Wsparcie przyjaciela i wiernego profesora pomogły artyście uwierzyć w słuszność tworzenia w zgodzie z samym sobą, z własnym pochodzeniem. Powstało kilka najważniejszych tematów w twórczości artysty, m. in Grające płoty ( np. Grający płot z 1987 ), Szopki bożonarodzeniowe, Misteria oraz Jeleń. I to Jeleń jest tak naprawdę pierwszym i najważniejszym tematem w drodze do tworzenia czerpiąc z mitologii słowiańskiej . Kojarzony z kiczem, z jeleniem na rykowisku , w dziełach Przybyła nabiera ogromnego znaczenia i symboliki, np. Osaczony z 1973 r. , czy Rykowisko z 1985 r. ( il. 2). Są to jelenie symboliczne, namalowane w uproszczony sposób. Ich wnętrza, które zostały pokazane, zostały poddane stylizacji. Dzięki czemu można podziwiać mnóstwo dekoracyjnych detali jak splecione linie, rożne rodzaje małych kwiatów, spirale, liście i ornamenty ale również odnaleźć można motywy górskiego pejzażu.

rykowisko j przybyl 19852. Jerzy Przybył, Rykowisko, 1985

W obrazach z motywem jelenia można odnaleźć cechy sztuki ludowej, żywą kolorystykę ( czerwień, zieleń, błękit oraz żółć i biel), ornamenty kwiatowe czy długie poskręcane linie , które pojawiają się w całej twórczości artysty. Okazało się, że jeleń to święte zwierzę Słowian i jak sprawił zbieg okoliczości towarzyszy artyście od początku kariery artystycznej. To piękne i niedoceniane zwierzę jest symbolem sacrum w wielu kulturach i jak napisała Maria Fiderkiewicz: utożsamiane jest z takimi uniwersalnymi wartościami jak: dobro, czystość, piękno, harmonia i miłość . Sam artysta utożsamia się z jeleniem co najlepiej opisuje fragment „Listu do jelenia”, który został opublikowany w katalogu do wystawy w Klubie Prasy i Książki w Katowicach w 1974 r. : A jesteśmy podobni do siebie i mamy podobne problemy. Powoli nie starcza nam już czystego powietrza, wody, przestrzeni. I słońce nam coraz słabiej przygrzewa. Brakować nam zaczyna muzyki, drzew i poezji.

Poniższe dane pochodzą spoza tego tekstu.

(* ===== verification/Uri.v ===== *)
(** * URI components: [encodeURIComponent] and [decodeURIComponent]

    Express decodes every route parameter with [decodeURIComponent]
    before a handler sees it ([req.params]), and answers 400 when the
    decoding throws a [URIError]; a client builds the paths of index.ts's
    routes with [encodeURIComponent].  Strings are byte strings holding
    UTF-8: the two functions are the ECMAScript algorithms Encode and
    Decode (ECMA-262, 19.2.6) on the UTF-8 octets of the string, with
    the unreserved set of [encodeURIComponent] and the empty reserved set
    of [decodeURIComponent].  The round trip [decode (encode s) = s] holds
    for every string that is valid UTF-8. *)

From S2P Require Import Prelude.

(** The octet of a byte of the string. *)
Definition byte (c : ascii) : nat := Ascii.nat_of_ascii c.

(** uriUnreserved: letters, digits and [- _ . ! ~ * ' ( )]. *)
Definition is_unreserved (c : ascii) : bool :=
  let n := byte c in
  ((48 <=? n) && (n <=? 57)) || ((65 <=? n) && (n <=? 90)) || ((97 <=? n) && (n <=? 122)) ||
  bool_decide (c ∈ ["-"; "_"; "."; "!"; "~"; "*"; "'"; "("; ")"]%char).

(** An upper-case hexadecimal digit. *)
Definition hex_char (n : nat) : ascii :=
  Ascii.ascii_of_nat (if n <? 10 then 48 + n else 55 + n).

Definition hex_value (c : ascii) : option nat :=
  let n := byte c in
  if (48 <=? n) && (n <=? 57) then Some (n - 48)
  else if (65 <=? n) && (n <=? 70) then Some (n - 55)
  else if (97 <=? n) && (n <=? 102) then Some (n - 87)
  else None.

(** The octet written by two hexadecimal digits. *)
Definition hex_byte (h l : ascii) : option nat :=
  hi ← hex_value h; lo ← hex_value l; Some (16 * hi + lo).

(** [%XX] for the octet of [c], then [s]. *)
Definition percent_escape (c : ascii) (s : string) : string :=
  String "%" (String (hex_char (byte c / 16)) (String (hex_char (byte c mod 16)) s)).

(** Encode with uriUnreserved: each octet that is not unreserved is
    escaped. *)
Fixpoint encodeURIComponent (s : string) : string :=
  match s with
  | EmptyString => EmptyString
  | String c r =>
      if is_unreserved c then String c (encodeURIComponent r) else percent_escape c (encodeURIComponent r)
  end.

(** A UTF-8 continuation octet [10xxxxxx]. *)
Definition is_continuation (b : nat) : bool := (128 <=? b) && (b <? 192).

(** The length of the sequence a non-ASCII first octet announces: the
    number of its leading 1 bits, 0 when that is 1 or more than 4. *)
Definition utf8_lead_len (b : nat) : nat :=
  if b <? 192 then 0 else if b <? 224 then 2 else if b <? 240 then 3 else if b <? 248 then 4 else 0.

Definition code_point (octets : list nat) : nat :=
  match octets with
  | [b0; b1] => (b0 mod 32) * 64 + b1 mod 64
  | [b0; b1; b2] => (b0 mod 16) * 4096 + (b1 mod 64) * 64 + b2 mod 64
  | [b0; b1; b2; b3] => (b0 mod 8) * 262144 + (b1 mod 64) * 4096 + (b2 mod 64) * 64 + b3 mod 64
  | _ => 0
  end.

(** The octets are the shortest encoding of a code point that is not a
    surrogate and at most U+10FFFF. *)
Definition utf8_seq_ok (octets : list nat) : bool :=
  let cp := code_point octets in
  match length octets with
  | 2 => 128 <=? cp
  | 3 => (2048 <=? cp) && negb ((55296 <=? cp) && (cp <=? 57343))
  | 4 => (65536 <=? cp) && (cp <=? 1114111)
  | _ => false
  end.

Fixpoint bytes_string (p : list nat) : string :=
  match p with
  | [] => EmptyString
  | b :: p' => String (Ascii.ascii_of_nat b) (bytes_string p')
  end.

(** Decode with the empty reserved set, [None] being a [URIError]:
    [pending] holds the octets read of a multi-octet sequence and [k] the
    number still expected. *)
Fixpoint decode_go (pending : list nat) (k : nat) (s : string) : option string :=
  match s with
  | EmptyString => if k =? 0 then Some EmptyString else None
  | String c rest =>
      if Ascii.eqb c "%" then
        match rest with
        | String h (String l rest') =>
            match hex_byte h l with
            | None => None
            | Some b =>
                match k with
                | 0 =>
                    if b <? 128 then String (Ascii.ascii_of_nat b) <$> decode_go [] 0 rest'
                    else if 2 <=? utf8_lead_len b then decode_go [b] (utf8_lead_len b - 1) rest'
                    else None
                | S k' =>
                    if is_continuation b then
                      if k' =? 0 then
                        if utf8_seq_ok (pending ++ [b])
                        then String.append (bytes_string (pending ++ [b])) <$> decode_go [] 0 rest'
                        else None
                      else decode_go (pending ++ [b]) k' rest'
                    else None
                end
            end
        | _ => None
        end
      else if k =? 0 then String c <$> decode_go [] 0 rest else None
  end.

Definition decodeURIComponent (s : string) : option string := decode_go [] 0 s.

(** The string is valid UTF-8: the checks of [decode_go] on its octets. *)
Fixpoint utf8_valid_go (pending : list nat) (k : nat) (s : string) : bool :=
  match s with
  | EmptyString => k =? 0
  | String c rest =>
      let b := byte c in
      match k with
      | 0 =>
          if b <? 128 then utf8_valid_go [] 0 rest
          else (2 <=? utf8_lead_len b) && utf8_valid_go [b] (utf8_lead_len b - 1) rest
      | S k' =>
          is_continuation b &&
          (if k' =? 0 then utf8_seq_ok (pending ++ [b]) && utf8_valid_go [] 0 rest
           else utf8_valid_go (pending ++ [b]) k' rest)
      end
  end.

Definition utf8_valid (s : string) : bool := utf8_valid_go [] 0 s.

(** ** Octets *)

(** A test that holds for each of the 256 octets holds for every
    character. *)
Lemma forall_bytes (P : ascii -> bool) :
  forallb (fun n => P (Ascii.ascii_of_nat n)) (seq 0 256) = true -> forall c, P c = true.
Proof.
  rewrite forallb_forall. intros H c. rewrite <-(Ascii.ascii_nat_embedding c).
  apply H, in_seq. pose proof (Ascii.nat_ascii_bounded c). lia.
Qed.

Lemma unreserved_ascii c : is_unreserved c = true -> byte c < 128 /\ Ascii.eqb c "%" = false.
Proof.
  intros Hc.
  pose proof (forall_bytes (fun c => implb (is_unreserved c) ((byte c <? 128) && negb (Ascii.eqb c "%")))
                ltac:(vm_compute; reflexivity) c) as H.
  cbv beta in H. rewrite Hc in H. simpl in H. apply andb_prop in H as [H1 H2]. apply Nat.ltb_lt in H1.
  split; [done|]. by destruct (Ascii.eqb c "%").
Qed.

Lemma hex_value_char n : n < 16 -> hex_value (hex_char n) = Some n.
Proof. intros Hn. do 16 (destruct n as [|n]; [reflexivity|]). lia. Qed.

(** The two digits of [percent_escape] read back as the octet. *)
Lemma hex_byte_escape c : hex_byte (hex_char (byte c / 16)) (hex_char (byte c mod 16)) = Some (byte c).
Proof.
  pose proof (Ascii.nat_ascii_bounded c) as Hb. unfold hex_byte, byte in *.
  rewrite !hex_value_char by (apply Nat.Div0.div_lt_upper_bound || apply Nat.mod_upper_bound; lia).
  cbn -[Nat.div Nat.modulo Nat.mul Nat.add]. f_equal. pose proof (Nat.div_mod_eq (Ascii.nat_of_ascii c) 16). lia.
Qed.

Lemma bytes_string_snoc p c rest :
  String.append (bytes_string (p ++ [byte c])) rest = String.append (bytes_string p) (String c rest).
Proof.
  induction p as [|b p IH]; simpl; autorewrite with edr_rw.
  - by rewrite Ascii.ascii_nat_embedding.
  - by rewrite IH.
Qed.

(** ** The round trip *)

Lemma decode_encode_go s p k :
  (k = 0 -> p = []) ->
  decode_go p k (encodeURIComponent s) =
  if utf8_valid_go p k s then Some (String.append (bytes_string p) s) else None.
Proof.
  revert p k. induction s as [|c r IH]; intros p k Hp;
    cbn [encodeURIComponent utf8_valid_go].
  { destruct k; [by rewrite Hp|done]. }
  destruct (is_unreserved c) eqn:Hu.
  - apply unreserved_ascii in Hu as [Hlt Hpct]. cbn [decode_go]. rewrite Hpct.
    apply Nat.ltb_lt in Hlt. destruct k as [|k']; cbn [Nat.eqb].
    + rewrite Hp, Hlt, IH by done. by destruct (utf8_valid_go [] 0 r).
    + unfold is_continuation.
      replace (128 <=? byte c) with false by (symmetry; apply Nat.leb_gt, Nat.ltb_lt, Hlt). done.
  - unfold percent_escape. cbn [decode_go Ascii.eqb Bool.eqb]. rewrite hex_byte_escape.
    destruct k as [|k'].
    + rewrite Hp by done. destruct (byte c <? 128) eqn:Hlt.
      * rewrite IH by done. unfold byte. rewrite Ascii.ascii_nat_embedding.
        by destruct (utf8_valid_go [] 0 r).
      * destruct (2 <=? utf8_lead_len (byte c)) eqn:Hn; [|done]. cbn [andb].
        apply Nat.leb_le in Hn. rewrite IH by lia.
        by rewrite <-(bytes_string_snoc [] c r).
    + destruct (is_continuation (byte c)); cbn [andb]; [|done].
      destruct (k' =? 0) eqn:Hk.
      * destruct (utf8_seq_ok (p ++ [byte c])); cbn [andb]; [|done].
        rewrite IH by done. destruct (utf8_valid_go [] 0 r); [|done].
        by rewrite <-bytes_string_snoc.
      * rewrite IH by (intros ->; discriminate Hk). by rewrite bytes_string_snoc.
Qed.

(** Decoding a valid encoding followed by more text decodes the rest. *)
Lemma ascii_of_byte c : Ascii.ascii_of_nat (byte c) = c.
Proof. apply Ascii.ascii_nat_embedding. Qed.

#[export] Hint Rewrite ascii_of_byte : edr_rw.

(** Close an equation between two [fmap]s of string prefixes. *)
Ltac prefix_eq :=
  rewrite <-?option_fmap_compose; apply option_fmap_ext; intros ?; unfold compose;
  cbn [bytes_string app]; autorewrite with edr_rw; rewrite ?bytes_string_snoc;
  autorewrite with edr_rw; done.

Lemma decode_encode_app_go s t p k :
  (k = 0 -> p = []) -> utf8_valid_go p k s = true ->
  decode_go p k (encodeURIComponent s +:+ t) =
  String.append (String.append (bytes_string p) s) <$> decode_go [] 0 t.
Proof.
  revert p k. induction s as [|c r IH]; intros p k Hp Hv;
    cbn [encodeURIComponent utf8_valid_go] in *.
  { apply Nat.eqb_eq in Hv as ->. rewrite Hp by done. autorewrite with edr_rw.
    by destruct (decode_go [] 0 t). }
  destruct (is_unreserved c) eqn:Hu.
  - apply unreserved_ascii in Hu as [Hlt Hpct]. autorewrite with edr_rw. cbn [decode_go].
    rewrite Hpct. apply Nat.ltb_lt in Hlt. destruct k as [|k'].
    + rewrite Hp by done. rewrite Hlt in Hv. cbn [Nat.eqb]. rewrite IH by done. prefix_eq.
    + unfold is_continuation in Hv.
      replace (128 <=? byte c) with false in Hv by (symmetry; apply Nat.leb_gt, Nat.ltb_lt, Hlt).
      done.
  - unfold percent_escape. autorewrite with edr_rw. cbn [decode_go Ascii.eqb Bool.eqb].
    rewrite hex_byte_escape. destruct k as [|k'].
    + rewrite Hp by done. destruct (byte c <? 128) eqn:Hlt.
      * rewrite IH by done. prefix_eq.
      * apply andb_prop in Hv as [Hn Hv]. rewrite Hn. apply Nat.leb_le in Hn.
        rewrite IH by (lia || done). prefix_eq.
    + apply andb_prop in Hv as [Hc Hv]. rewrite Hc. destruct (k' =? 0) eqn:Hk.
      * apply andb_prop in Hv as [Hs Hv]. rewrite Hs, IH by done. prefix_eq.
      * rewrite IH by first [intros ->; discriminate Hk | done]. prefix_eq.
Qed.

Lemma decode_encode_app s t :
  utf8_valid s = true ->
  decodeURIComponent (encodeURIComponent s +:+ t) = String.append s <$> decodeURIComponent t.
Proof. intros Hv. by apply (decode_encode_app_go s t [] 0). Qed.

(** A character other than [%] decodes as itself. *)
Lemma decode_plain c t :
  Ascii.eqb c "%" = false ->
  decodeURIComponent (String c t) = String c <$> decodeURIComponent t.
Proof. intros Hc. unfold decodeURIComponent. cbn [decode_go]. by rewrite Hc. Qed.

(** ** Characters of an encoding *)

Fixpoint has_char (d : ascii) (s : string) : bool :=
  match s with
  | EmptyString => false
  | String c r => Ascii.eqb c d || has_char d r
  end.

(** An encoding has no [/]: it is one segment of a path. *)
Lemma encode_no_slash s : has_char "/" (encodeURIComponent s) = false.
Proof.
  assert (Hhex : forall n, n < 16 -> Ascii.eqb (hex_char n) "/" = false).
  { intros n Hn. do 16 (destruct n as [|n]; [reflexivity|]). lia. }
  assert (Hun : forall c, implb (is_unreserved c) (negb (Ascii.eqb c "/")) = true).
  { apply forall_bytes. vm_compute. reflexivity. }
  induction s as [|c r IH]; cbn [encodeURIComponent has_char]; [done|].
  destruct (is_unreserved c) eqn:Hu; unfold percent_escape; cbn [has_char].
  - specialize (Hun c). rewrite Hu in Hun. rewrite IH, orb_false_r.
    by destruct (Ascii.eqb c "/").
  - pose proof (Ascii.nat_ascii_bounded c). unfold byte.
    rewrite !Hhex, IH by (apply Nat.Div0.div_lt_upper_bound || apply Nat.mod_upper_bound; lia).
    reflexivity.
Qed.

Lemma encode_nonempty s : s <> "" -> encodeURIComponent s <> "".
Proof. destruct s as [|c r]; [done|]. simpl. by destruct (is_unreserved c). Qed.

(** [decodeURIComponent] undoes [encodeURIComponent] on every valid
    UTF-8 string, and throws a [URIError] on the encoding of any other
    string. *)
Theorem decodeURIComponent_encode s :
  decodeURIComponent (encodeURIComponent s) = if utf8_valid s then Some s else None.
Proof. unfold decodeURIComponent, utf8_valid. by apply decode_encode_go. Qed.

(** Text without [%] decodes as itself. *)
Lemma decode_plain_app l t :
  has_char "%" l = false -> decodeURIComponent (l +:+ t) = String.append l <$> decodeURIComponent t.
Proof.
  induction l as [|c r IH]; intros Hl.
  - autorewrite with edr_rw. by destruct (decodeURIComponent t).
  - cbn [has_char] in Hl. apply orb_false_iff in Hl as [Hc Hr].
    rewrite string_app_cons, decode_plain, IH by done.
    rewrite <-option_fmap_compose. by apply option_fmap_ext.
Qed.
(* ===== verification/Listen.v ===== *)
(** * Where the server listens: [app.listen(process.env.LISTEN_PORT)]

    index.ts line 207 passes the environment variable [LISTEN_PORT],
    a string or [undefined], to Express's [app.listen], which hands its
    arguments to Node's [Server.prototype.listen] (lib/net.js).  There
    [normalizeArgs] takes a string that is not a non-negative number
    ([isPipeName], through net.js's [toNumber]: [Number(x) >= 0]) as the
    path of a local socket, anything else as the port; an [undefined]
    port becomes 0, an arbitrary free port; a port is checked by
    [validatePort] (lib/internal/validators.js), which throws the
    [RangeError] [ERR_SOCKET_BAD_PORT] for a blank string or a value
    that is not an integer in [0, 65535].  The call is at the top level
    of the module, so that exception ends the process at start-up.
    Express and Node are not code of the repository: their steps are
    written out here from their sources. *)

From S2P Require Import Prelude JsRuntime.

(** What the server ends up bound to. *)
Inductive ListenTarget :=
  | ListenPort (port : Z)      (** a TCP port; 0 is a port the system picks *)
  | ListenPipe (path : string).  (** a local (UNIX domain) socket *)

Definition bad_port : exn := RangeError "ERR_SOCKET_BAD_PORT".

(** [Number(x) >= 0]. *)
Definition number_nonneg (n : jsnum) : bool :=
  match n with
  | NumFin q => Qle_bool 0 q
  | NumInf neg => negb neg
  | NumNaN => false
  end.

(** net.js [isPipeName(s)] for a string [s]: [toNumber(s) === false]. *)
Definition isPipeName (s : string) : bool := negb (number_nonneg (StringToNumber s)).

(** [+port === (+port >>> 0)] for a finite [+port]: an integer in
    [0, 2^32); its integer value. *)
Definition uint32_value (q : Q) : option Z :=
  let n := Z.quot (Qnum q) (Zpos (Qden q)) in
  if (Z.rem (Qnum q) (Zpos (Qden q)) =? 0)%Z && (0 <=? n)%Z && (n <? 2 ^ 32)%Z then Some n else None.

(** [validatePort(port)] on a string port, then [port | 0]. *)
Definition validatePort (port : string) : outcome Z :=
  if String.eqb (js_trim port) "" then Throw bad_port
  else match StringToNumber port with
       | NumFin q =>
           match uint32_value q with
           | Some n => if (n <=? 65535)%Z then Ok n else Throw bad_port
           | None => Throw bad_port
           end
       | _ => Throw bad_port
       end.

(** Line 207, [LISTEN_PORT] being [process.env.LISTEN_PORT]. *)
Definition listen (LISTEN_PORT : option string) : outcome ListenTarget :=
  match LISTEN_PORT with
  | None => Ok (ListenPort 0)
  | Some s => if isPipeName s then Ok (ListenPipe s) else ListenPort <$> validatePort s
  end.

(** ** Lemmas *)

Lemma digit_not_char c x : is_digit c = true -> is_digit x = false -> Ascii.eqb c x = false.
Proof. intros Hc Hx. destruct (Ascii.eqb_spec c x) as [->|]; [congruence|done]. Qed.

Lemma trim_start_digits s : all_digits s = true -> trim_start s = s.
Proof.
  destruct s as [|c r]; [done|]. simpl. intros [Hc _]%andb_prop. by rewrite is_digit_not_space.
Qed.

Lemma trim_end_digits s : all_digits s = true -> trim_end s = s.
Proof.
  induction s as [|c r IH]; [done|]. simpl. intros [Hc Hr]%andb_prop.
  by rewrite IH, is_digit_not_space.
Qed.

Lemma js_trim_digits s : all_digits s = true -> js_trim s = s.
Proof. intros Hs. unfold js_trim. by rewrite trim_start_digits, trim_end_digits. Qed.

Lemma string_drop_length s : string_drop (String.length s) s = "".
Proof. by induction s. Qed.

Lemma decimal_acc_nonneg acc s : (0 <= acc)%Z -> all_digits s = true -> (0 <= decimal_acc acc s)%Z.
Proof.
  revert acc. induction s as [|c r IH]; intros acc Hacc; simpl; [done|].
  intros [Hc Hr]%andb_prop. apply IH; [|done].
  unfold is_digit, digit in *. apply andb_prop in Hc as [H1 _]. apply Nat.leb_le in H1. lia.
Qed.

(** [Number] of a non-empty decimal digit string is its decimal
    value. *)
Lemma StringToNumber_digits s :
  all_digits s = true -> s <> "" -> StringToNumber s = NumFin (inject_Z (decimal_acc 0 s)).
Proof.
  intros Hs Hne. unfold StringToNumber. rewrite js_trim_digits by done.
  assert (Hsd : signed_decimal s = NumFin (inject_Z (decimal_acc 0 s))).
  { destruct s as [|c r]; [done|]. pose proof Hs as [Hc _]%andb_prop.
    unfold signed_decimal. rewrite !digit_not_char by done.
    replace (String.eqb (String c r) "Infinity") with false
      by (simpl; by rewrite digit_not_char).
    unfold unsigned_decimal. rewrite digits_prefix_decimal by done.
    rewrite string_drop_length. simpl. done. }
  destruct s as [|c [|x r]]; [done|done|]. simpl in Hs.
  apply andb_prop in Hs as [Hc [Hx _]%andb_prop].
  destruct (Ascii.eqb c "0"); [|done].
  unfold radix_prefix. by rewrite !digit_not_char.
Qed.

Lemma uint32_value_inject n :
  uint32_value (inject_Z n) = if (0 <=? n)%Z && (n <? 2 ^ 32)%Z then Some n else None.
Proof. unfold uint32_value. simpl. by rewrite Z.rem_1_r, Z.quot_1_r. Qed.

Lemma validatePort_Ok s n : validatePort s = Ok n -> (0 <= n <= 65535)%Z.
Proof.
  unfold validatePort. destruct (String.eqb (js_trim s) ""); [done|].
  destruct (StringToNumber s) as [| |q]; try done.
  destruct (uint32_value q) as [m|] eqn:Hu; [|done].
  destruct (Z.leb_spec m 65535); [|done]. intros [= <-].
  unfold uint32_value in Hu. destruct (_ && _ && _)%bool eqn:Hc in Hu; [|done].
  injection Hu as <-. apply andb_prop in Hc as [[_ H1]%andb_prop _]. apply Z.leb_le in H1. lia.
Qed.

(** C29: where line 207 makes the server listen.  With [LISTEN_PORT]
    unset it listens on a port the system picks; a decimal number is
    the port when it is at most 65535 and a [RangeError] otherwise; a
    blank value is a [RangeError]; a value that is not a number names a
    local socket; and a TCP port the call listens on is always in
    [0, 65535]. *)
Theorem listen_outcomes :
  listen None = Ok (ListenPort 0) /\
  (forall s, all_digits s = true -> s <> "" ->
     listen (Some s) = if (decimal_acc 0 s <=? 65535)%Z then Ok (ListenPort (decimal_acc 0 s))
                       else Throw bad_port) /\
  (forall s, js_trim s = "" -> listen (Some s) = Throw bad_port) /\
  (forall s, StringToNumber s = NumNaN -> listen (Some s) = Ok (ListenPipe s)) /\
  (forall s n, listen (Some s) = Ok (ListenPort n) -> (0 <= n <= 65535)%Z).
Proof.
  split_and!; [done| | | |].
  - intros s Hs Hne. pose proof (decimal_acc_nonneg 0 s (Z.le_refl 0) Hs) as H0.
    unfold listen, isPipeName, validatePort. rewrite js_trim_digits, StringToNumber_digits by done.
    rewrite (proj2 (String.eqb_neq s "")) by done. simpl.
    rewrite (proj2 (Qle_bool_iff _ _)) by (unfold Qle; simpl; lia). simpl.
    rewrite uint32_value_inject, (proj2 (Z.leb_le 0 _) H0). simpl.
    destruct (Z.ltb_spec (decimal_acc 0 s) (2 ^ 32)); simpl;
      destruct (Z.leb_spec (decimal_acc 0 s) 65535); simpl; try done; lia.
  - intros s Ht. unfold listen, isPipeName, validatePort, StringToNumber. rewrite Ht. done.
  - intros s Hn. unfold listen, isPipeName. by rewrite Hn.
  - intros s n. unfold listen. destruct (isPipeName s); [done|].
    destruct (validatePort s) as [m|] eqn:Hv; [|done]. intros [= <-]. by eapply validatePort_Ok.
Qed.

(** [LISTEN_PORT=8080] listens on 8080, [70000] and a blank value end
    the process with [ERR_SOCKET_BAD_PORT], and [api.sock] listens on
    the local socket ./api.sock. *)
Lemma listen_outcomes_witness :
  listen (Some "8080") = Ok (ListenPort 8080) /\ listen (Some "70000") = Throw bad_port /\
  listen (Some " ") = Throw bad_port /\ listen (Some "api.sock") = Ok (ListenPipe "api.sock").
Proof.
  split_and!.
  - refine (proj1 (proj2 listen_outcomes) "8080" _ _); [reflexivity | discriminate].
  - refine (proj1 (proj2 listen_outcomes) "70000" _ _); [reflexivity | discriminate].
  - refine (proj1 (proj2 (proj2 listen_outcomes)) " " _). reflexivity.
  - refine (proj1 (proj2 (proj2 (proj2 listen_outcomes))) "api.sock" _). vm_compute. reflexivity.
Defined.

Dlatego artystyczny przyjacielu, identyfikując się w znacznej części z Tobą, uczyniłem Cię główną postacią w mej twórczości . List ten ukazuje również jak Przybył silnie związany jest z przyrodą, która w mitologii słowiańskiej ma pierwszorzędne znaczenie. Motyw Jelenia pojawia się dziełach o tematyce słowiańskiej i tej inspirowanej mitologią nordycką.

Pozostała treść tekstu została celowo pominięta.